**What is being asked**
Transcribe, verbatim, every line from the start of the entries through the line that contains "e_DJANGO_VERSION := None;"; include both boundary lines and omit all others.

___ Extracted material

(** A dictionary argument is a dictionary proper: its keys are distinct. *)
Definition proper_dict (v : pyval) : Prop :=
  match v with
  | PDict d => NoDup (map fst d)
  | _ => True
  end.

(** ** Sample inputs *)

Definition sample_env (now : Z) : env :=
  {| e_now := now;
     e_exc_info := None;
     e_caller := Some {| co_filename := "jobs.py"; f_lineno := 7; co_name := "nightly" |};
     e_DJANGO_VERSION := None;
     e_DEBUG := None;
     e_sys_version := "3.11";
     e_sys_platform := "linux";
     e_DEBUG_ERROR_TRACKING := false;
     e_fault := NoFault |}.

(** [ValueError("boom")], raised in [handler] at [views.py:10]. *)
Definition boom : exc_obj :=
  {| exc_class := "ValueError";
     exc_str := "boom";
     exc_str_fault := None;
     exc_traceback :=
       [ {| tb_filename := "app.py"; tb_lineno := 3; tb_name := "main" |};
         {| tb_filename := "views.py"; tb_lineno := 10; tb_name := "handler" |} ] |}.

(** [track_error(exception=boom)] *)
Definition sample_call : call :=
  {| a_exception := ExcObject boom;
     a_error_level := ErrorLevel.ERROR;
     a_custom_message := None;
     a_debug_details := PNone;
     a_request := None;
     a_user := None;
     a_file_path := None;
     a_line_number := None;
     a_function_name := None;
     a_kwargs := [] |}.

(** [track_error(exception=boom, custom_message="custom",
                 file_path="override.py", line_number=99, function_name="overridden")] *)
Definition call_with_overrides : call :=
  {| a_exception := ExcObject boom;
     a_error_level := ErrorLevel.ERROR;
     a_custom_message := Some "custom";
     a_debug_details := PNone;
     a_request := None;
     a_user := None;
     a_file_path := Some "override.py";
     a_line_number := Some 99;
     a_function_name := Some "overridden";
     a_kwargs := [] |}.

(** A POST to [/login?token=abc] with form data
    [{"password": "x", "name": "y"}]. *)
Definition sample_request : request_obj :=
  {| r_method := Some "POST";
     r_path := Some "/login";
     r_get_full_path := Some "/login?token=abc";
     r_META := Some [("REMOTE_ADDR", "10.0.0.1")];
     r_session := None;
     r_headers := None;
     r_is_secure := Some true;
     r_GET := Some [("token", ["abc"])];
     r_POST := Some [("password", ["x"]); ("name", ["y"])];
     r_user := None |}.

(** [track_error(exception=boom, request=sample_request)] *)
Definition call_with_request : call :=
  {| a_exception := ExcObject boom;
     a_error_level := ErrorLevel.ERROR;
     a_custom_message := None;
     a_debug_details := PNone;
     a_request := Some sample_request;
     a_user := None;
     a_file_path := None;
     a_line_number := None;
     a_function_name := None;
     a_kwargs := [] |}.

______

**Written solution**
(** A dictionary argument is a dictionary proper: its keys are distinct. *)
Definition proper_dict (v : pyval) : Prop :=
  match v with
  | PDict d => NoDup (map fst d)
  | _ => True
  end.

(** ** Sample inputs *)

Definition sample_env (now : Z) : env :=
  {| e_now := now;
     e_exc_info := None;
     e_caller := Some {| co_filename := "jobs.py"; f_lineno := 7; co_name := "nightly" |};
     e_DJANGO_VERSION := None;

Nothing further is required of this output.